■ Records from a collection:

Lemma slots_ok_activity g l id now : slots_ok g l → slots_ok (recordActivity g id now) l.
Proof.
  intros Hok. eapply slots_ok_same; [exact Hok|by apply ledger_activity, Hok| |];
    unfold recordActivity; destruct (jget (slots g) id) as [s|] eqn:E; try done.
  - intros id' s'. cbn. rewrite jget_jset. case_decide as Hd; [|by eauto].
    intros [= <-] Hr. subst id'. by exists s.
  - by eauto.
Qed.

Lemma slots_ok_asks g l m : slots_ok g l → slots_ok (with_asks g m) l.
Proof.
  intros Hok. eapply slots_ok_same; [exact Hok| |done|by eauto].
  by apply (ledger_same _ g); [|apply Hok|apply Hok].
Qed.

Lemma slots_ok_sweep g l now : slots_ok g l → slots_ok (sweepProofBookkeeping g now) l.
Proof.
  intros [Hl Hs Hp]. apply slots_ok_asks. split; [|done|].
  - by apply (ledger_same _ g); [|apply jwf_filter, Hl|].
  - intros id a exp. cbn. rewrite jget_filter by apply Hl. destruct (jget (provenPeers g) id) as [[a' exp']|] eqn:E; [|done].
    cbn. destruct (now <? exp')%Z; [|done]. intros [= -> ->]. by apply Hp.
Qed.

(** What admission leaves, at the moment the agent's proof is on top of the log. *)
Lemma slots_ok_admit g l connected id agent forReservation now :
  slots_ok g l →
  let '(g', released, admission) := admitSlot (gaterOptions env) connected g id agent forReservation now in
  match admission with
  | Admission => slots_ok g' (Seated id agent forReservation now :: map Gone released ++ l)
  | SlotRefusal _ _ => slots_ok g' (map Gone released ++ l)
  end.
Proof.
  intros Hok. pose proof (ledger_admit (gaterOptions env) connected g id agent forReservation now (so_ledger _ _ Hok)) as Hled.
  revert Hled. unfold admitSlot. cbv zeta. set (ids := map fst _).
  assert (id ∉ ids) as Hid.
  { intros ([k s] & -> & Hin)%list_elem_of_fmap. apply list_elem_of_In, List.filter_In in Hin as [_ H].
    unfold reclaimable in H. cbn in H. bools. done. }
  pose proof (slots_ok_release g l ids Hok) as Hok1.
  rewrite <- (release_other (gaterOptions env) g ids id (so_ledger _ _ Hok) Hid). set (g1 := foldl releaseSlot g ids) in *.
  destruct (_ && _); [by intros _|]. cbn [fst]. intros Hled.
  apply (slots_ok_event _ _ (Seated id agent forReservation now)) in Hok1; [|done].
  destruct Hok1 as [Hl1 Hs1 Hp1]. split; [done| |].
  - intros id' s. cbn [slots with_slots]. rewrite jget_jset. case_decide as Hd.
    + intros [= <-]. subst id'. destruct forReservation; [intros _; apply cred_admitted|].
      destruct (jget (slots g1) id) as [s0|] eqn:E; cbn; [|done]. rewrite orb_false_r. intros Hr. by eapply Hs1.
    + by destruct forReservation; apply Hs1.
  - intros id' a exp. destruct forReservation; cbn; [|by apply Hp1]. rewrite jget_jset. case_decide as Hd; [|by apply Hp1].
    intros [= <- <-]. subst id'. exists now. split; [done|left].
Qed.

(** The gate: what is remembered is licensed by the ask itself. *)
Lemma slots_ok_deny g l id now :
  slots_ok g l →
  let '(g', denied) := denyInboundRelayReservation (gaterOptions env) g id now in
  slots_ok g' (Asked id (now 0%nat) :: l) ∧ (denied = false → credential id (Asked id (now 0%nat) :: l)).
Proof.
  intros Hok. pose proof (ledger_deny (gaterOptions env) g id now (so_ledger _ _ Hok)) as Hled.
  assert (slots_ok (recall g id now).1 (Asked id (now 0%nat) :: l)) as Hrec.
  { pose proof (ledger_recall (gaterOptions env) g id now (so_ledger _ _ Hok)) as Hl. revert Hl. unfold recall.
    apply (slots_ok_event _ _ (Asked id (now 0%nat))) in Hok as Hok'; [|done].
    destruct (match jget (slots g) id with Some s => provenForReservation s | None => false end); [done|].
    destruct (jget (provenPeers g) id) as [[agent exp]|] eqn:Ep; [|done].
    destruct (now 0%nat <? exp)%Z eqn:Et; cbn [fst]; intros Hl; bools.
    - split; [done| |apply Hok']. intros id' s'. cbn. rewrite jget_jset. case_decide as Hd; [|apply Hok'].
      intros [= <-] _. subst id'. destruct (so_proofs _ _ Hok id agent exp Ep) as (ta & -> & Hin).
      by eapply cred_recalled.
    - split; [done|apply Hok'|]. intros id' a e. cbn. rewrite jget_jdel by apply Hok. case_decide; [done|apply Hok']. }
  pose proof (recall_slot g id now) as Hslot. revert Hled. unfold denyInboundRelayReservation.
  destruct (recall g id now) as [g1 [slot|e]]; [|by intros _]. cbn [fst] in Hrec.
  destruct slot as [s|]; [|intros _; split; [by apply slots_ok_asks|done]].
  specialize (Hslot g1 s eq_refl). destruct (negb _ || _) eqn:Ep; [intros _; split; [by apply slots_ok_asks|done]|]. bools.
  destruct (existsb _ _); [by intros _|]. cbn [fst]. intros Hled. split; [|intros _; by eapply (so_slots _ _ Hrec)].
  eapply slots_ok_same; [exact Hrec|exact Hled|done|]. intros id' s'. cbn. rewrite jget_jset. case_decide; [|by eauto].
  intros [= <-] _. subst id'. by exists s.
Qed.

(** * The invariant *)

(** A nonce minted before now, and what its entry says. *)
Definition minted (w : gate) (h : string) (e : NonceEntry) : Prop :=
  used e = false ∧
  ∃ j peer newer older,
    S j < tick w ∧ h = hex (randomBytes env j) ∧ expiresAt e = (clock env (S j) + NONCE_TTL_MS)%Z ∧
    log w = newer ++ Minted peer (randomBytes env j) (clock env (S j)) :: older ∧
    randomBytes env j ∉ proved_nonces newer.

(** A nonce that was answered cannot be answered again. *)
Definition spent (w : gate) (n : bytes) : Prop :=
  jget (nonces w) (hex n) = None ∧ ∃ j, j < tick w ∧ n = randomBytes env j.

Record auth_inv (w : gate) : Prop := mkInv {
  ai_log : justified_log (log w);
  ai_slots : slots_ok (connectionGater w) (log w);
  ai_streams : ∀ pk, pk ∈ streams w → ∃ peer n takenAt checkedAt exp, Proved peer pk false n takenAt checkedAt exp ∈ log w;
  ai_nonces_wf : jwf (nonces w);
  ai_minted : ∀ h e, jget (nonces w) h = Some e → minted w h e;
  ai_challenged : ∀ stream n peer, jget (challenged w) stream = Some (n, peer) → ∃ at_, Minted peer n at_ ∈ log w;
  ai_challenged_wf : jwf (challenged w);
  ai_spent : Inj (=) (=) (randomBytes env) →
    NoDup (proved_nonces (log w)) ∧ ∀ n, n ∈ proved_nonces (log w) → spent w n;
}.

Lemma inv_initial : auth_inv initial.
Proof.
  split; cbn; try done; [split; [apply ledger_empty|done|done]|by intros ? ?%not_elem_of_nil|constructor|constructor|].
  intros _. split; [constructor|by intros ? ?%not_elem_of_nil].
Qed.

(** The world up to its clock and its limiters. *)
Record same (w w' : gate) : Prop := mkSame {
  sa_log : log w' = log w;
  sa_gater : connectionGater w' = connectionGater w;
  sa_streams : streams w' = streams w;
  sa_nonces : nonces w' = nonces w;
  sa_challenged : challenged w' = challenged w;
  sa_tick : tick w <= tick w';
}.

Lemma spent_later w w' n : nonces w' = nonces w → tick w <= tick w' → spent w n → spent w' n.
Proof. intros En Ht [Hs (j & Hj & ->)]. split; [by rewrite En|]. exists j. split; [lia|done]. Qed.

Lemma proved_app new l : proved_nonces (new ++ l) = proved_nonces new ++ proved_nonces l.
Proof. apply omap_app. Qed.

(** An entry stands while nobody proves anything with its nonce. *)
Lemma minted_later w w' new h e :
  tick w <= tick w' → log w' = new ++ log w → (∀ n, h = hex n → n ∉ proved_nonces new) →
  minted w h e → minted w' h e.
Proof.
  intros Ht El Hnew (Hu & j & peer & newer & older & Hj & -> & He & Ew & Hn). split; [done|].
  exists j, peer, (new ++ newer), older. split_and!; [lia|done|done|by rewrite El, Ew, app_assoc|].
  rewrite proved_app. intros [Hin|Hin]%elem_of_app; [by eapply Hnew|done].
Qed.

Lemma gate_same w w' : same w w' → auth_inv w → auth_inv w'.
Proof.
  intros [El Eg Es En Ec Ht] [Hl Hsl Hst Hwf Hm Hch Hcw Hsp].
  split; rewrite ?El, ?Eg, ?Es, ?En, ?Ec; try done.
  - intros h e He. apply (minted_later w w' []); [done|done|by intros n _ ?%not_elem_of_nil|by apply Hm].
  - intros Hi. destruct (Hsp Hi) as [Hnd Hall]. split; [done|]. intros n Hn.
    eapply spent_later; [done|exact Ht|by apply Hall].
Qed.

#[local] Instance same_preorder : PreOrder same.
Proof.
  split; [by intros w|]. intros w1 w2 w3 [] []. split; try congruence. lia.
Qed.

(** Events that prove nothing. *)
Lemma gate_grows_log w g new :
  auth_inv w → justified_log (new ++ log w) → slots_ok g (new ++ log w) → proved_nonces new = [] →
  auth_inv (with_log (with_gater w g) (new ++ log w)).
Proof.
  intros [Hl Hsl Hst Hwf Hm Hch Hcw Hsp] Hj Hg Hp. split; cbn; try done.
  - intros pk Hpk. destruct (Hst pk Hpk) as (peer & n & t & c & x & Hin). exists peer, n, t, c, x.
    apply elem_of_app. by right.
  - intros h e He. apply (minted_later w _ new); [done|done| |by apply Hm].
    rewrite Hp. by intros n _ ?%not_elem_of_nil.
  - intros stream n peer Hc. destruct (Hch stream n peer Hc) as [t Hin]. exists t. apply elem_of_app. by right.
  - intros Hi. rewrite proved_app, Hp. by apply Hsp.
Qed.

(** An event that proves nothing and takes no slot away. *)
Lemma gate_event w e :
  auth_inv w → justified e (log w) → (∀ id, e ≠ Gone id) → proved_nonce e = None →
  auth_inv (with_log w (e :: log w)).
Proof.
  intros Hw He Hg Hp. apply (gate_grows_log w (connectionGater w) [e]); [done|split; [done|apply Hw]| |].
  - by apply slots_ok_event, Hw.
  - unfold proved_nonces. cbn. by rewrite Hp.
Qed.

Lemma proved_gone ids : proved_nonces (map Gone ids) = [].
Proof. induction ids as [|id ids IH]; [done|]. exact IH. Qed.

Lemma justified_gone ids l : justified_log l → justified_log (map Gone ids ++ l).
Proof. intros Hl. by induction ids. Qed.

(** A ledger from which peers went. *)
Lemma inv_gone w g ids :
  auth_inv w → slots_ok g (map Gone ids ++ log w) → auth_inv (with_log (with_gater w g) (map Gone ids ++ log w)).
Proof.
  intros Hw Hg. apply gate_grows_log; [done|apply justified_gone, Hw|done|apply proved_gone].
Qed.

Lemma inv_gater w g : auth_inv w → slots_ok g (log w) → auth_inv (with_gater w g).
Proof. intros [] Hg. by split. Qed.

(** A first proof with a nonce. *)
Lemma inv_proved w peer resp n takenAt checkedAt exp :
  auth_inv w → possession peer resp (hex (pubkey resp)) n takenAt checkedAt exp (log w) → spent w n →
  (Inj (=) (=) (randomBytes env) → n ∉ proved_nonces (log w)) →
  auth_inv (with_log w (Proved peer (hex (pubkey resp)) (isReservationProof resp) n takenAt checkedAt exp :: log w)).
Proof.
  intros [Hl Hsl Hst Hwf Hm Hch Hcw Hsp] Hp Hs Hn. split; cbn; try done.
  - split; [|done]. by exists resp.
  - by apply slots_ok_event.
  - intros pk Hpk. destruct (Hst pk Hpk) as (p & m & t & c & x & Hin). exists p, m, t, c, x. by right.
  - intros h e He. set (new := [Proved peer (hex (pubkey resp)) (isReservationProof resp) n takenAt checkedAt exp]).
    apply (minted_later w _ new); [done|done| |by apply Hm].
    intros n' -> [->|Hin]%elem_of_cons; [|by apply not_elem_of_nil in Hin]. destruct Hs as [Hs _]. congruence.
  - intros stream m p Hc. destruct (Hch stream m p Hc) as [t Hin]. exists t. by right.
  - intros Hi. destruct (Hsp Hi) as [Hnd Hall]. split; [constructor; [by apply Hn|done]|].
    intros m [->|Hin]%elem_of_cons; [exact Hs|by apply Hall].
Qed.

Lemma inv_stream w pk :
  auth_inv w → (∃ peer n takenAt checkedAt exp, Proved peer pk false n takenAt checkedAt exp ∈ log w) →
  auth_inv (with_streams w (list_union (streams w) [pk])).
Proof.
  intros [Hl Hsl Hst Hwf Hm Hch Hcw Hsp] Hpk. split; cbn; try done.
  intros pk' [Hin|Hin]%list_elem_of_union; [by apply Hst|]. by apply list_elem_of_singleton in Hin as ->.
Qed.

(** Forgetting nonces is always sound. *)
Lemma inv_nonces w m :
  auth_inv w → jwf m → (∀ h e, jget m h = Some e → jget (nonces w) h = Some e) → auth_inv (with_nonces w m).
Proof.
  intros [Hl Hsl Hst Hwf Hm Hch Hcw Hsp] Hw Hsub. split; cbn; try done.
  - intros h e He. by apply (Hm h), Hsub.
  - intros Hi. destruct (Hsp Hi) as [Hnd Hall]. split; [done|]. intros n Hn. destruct (Hall n Hn) as [Hnone Hj].
    split; [|done]. cbn. destruct (jget m (hex n)) as [e|] eqn:E; [|done]. apply Hsub in E. congruence.
Qed.

(** A challenge that was sent carries a nonce stored for its peer; one that is answered
    waits no longer. *)
Lemma inv_challenge w stream n peer :
  auth_inv w → (∃ at_, Minted peer n at_ ∈ log w) →
  auth_inv (with_challenged w (jset (challenged w) stream (n, peer))).
Proof.
  intros [Hl Hsl Hst Hwf Hm Hch Hcw Hsp] Hn. split; cbn; try done; [|by apply jwf_jset].
  intros s n' peer'. rewrite jget_jset. case_decide as Hd; [by intros [= <- <-]|apply Hch].
Qed.

Lemma gate_answered w stream : auth_inv w → auth_inv (with_challenged w (jdel (challenged w) stream)).
Proof.
  intros [Hl Hsl Hst Hwf Hm Hch Hcw Hsp]. split; cbn; try done; [|by apply jwf_jdel].
  intros s n peer. rewrite jget_jdel by done. case_decide as Hd; [done|apply Hch].
Qed.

■ PROBLEM TO SOLVE:
With the first line of the records as the start and the line holding "- intros id a" as the end, please copy exactly those lines and no others.

■ PROBLEM SOLUTION:
Lemma slots_ok_activity g l id now : slots_ok g l → slots_ok (recordActivity g id now) l.
Proof.
  intros Hok. eapply slots_ok_same; [exact Hok|by apply ledger_activity, Hok| |];
    unfold recordActivity; destruct (jget (slots g) id) as [s|] eqn:E; try done.
  - intros id' s'. cbn. rewrite jget_jset. case_decide as Hd; [|by eauto].
    intros [= <-] Hr. subst id'. by exists s.
  - by eauto.
Qed.

Lemma slots_ok_asks g l m : slots_ok g l → slots_ok (with_asks g m) l.
Proof.
  intros Hok. eapply slots_ok_same; [exact Hok| |done|by eauto].
  by apply (ledger_same _ g); [|apply Hok|apply Hok].
Qed.

Lemma slots_ok_sweep g l now : slots_ok g l → slots_ok (sweepProofBookkeeping g now) l.
Proof.
  intros [Hl Hs Hp]. apply slots_ok_asks. split; [|done|].
  - by apply (ledger_same _ g); [|apply jwf_filter, Hl|].
  - intros id a exp. cbn. rewrite jget_filter by apply Hl. destruct (jget (provenPeers g) id) as [[a' exp']|] eqn:E; [|done].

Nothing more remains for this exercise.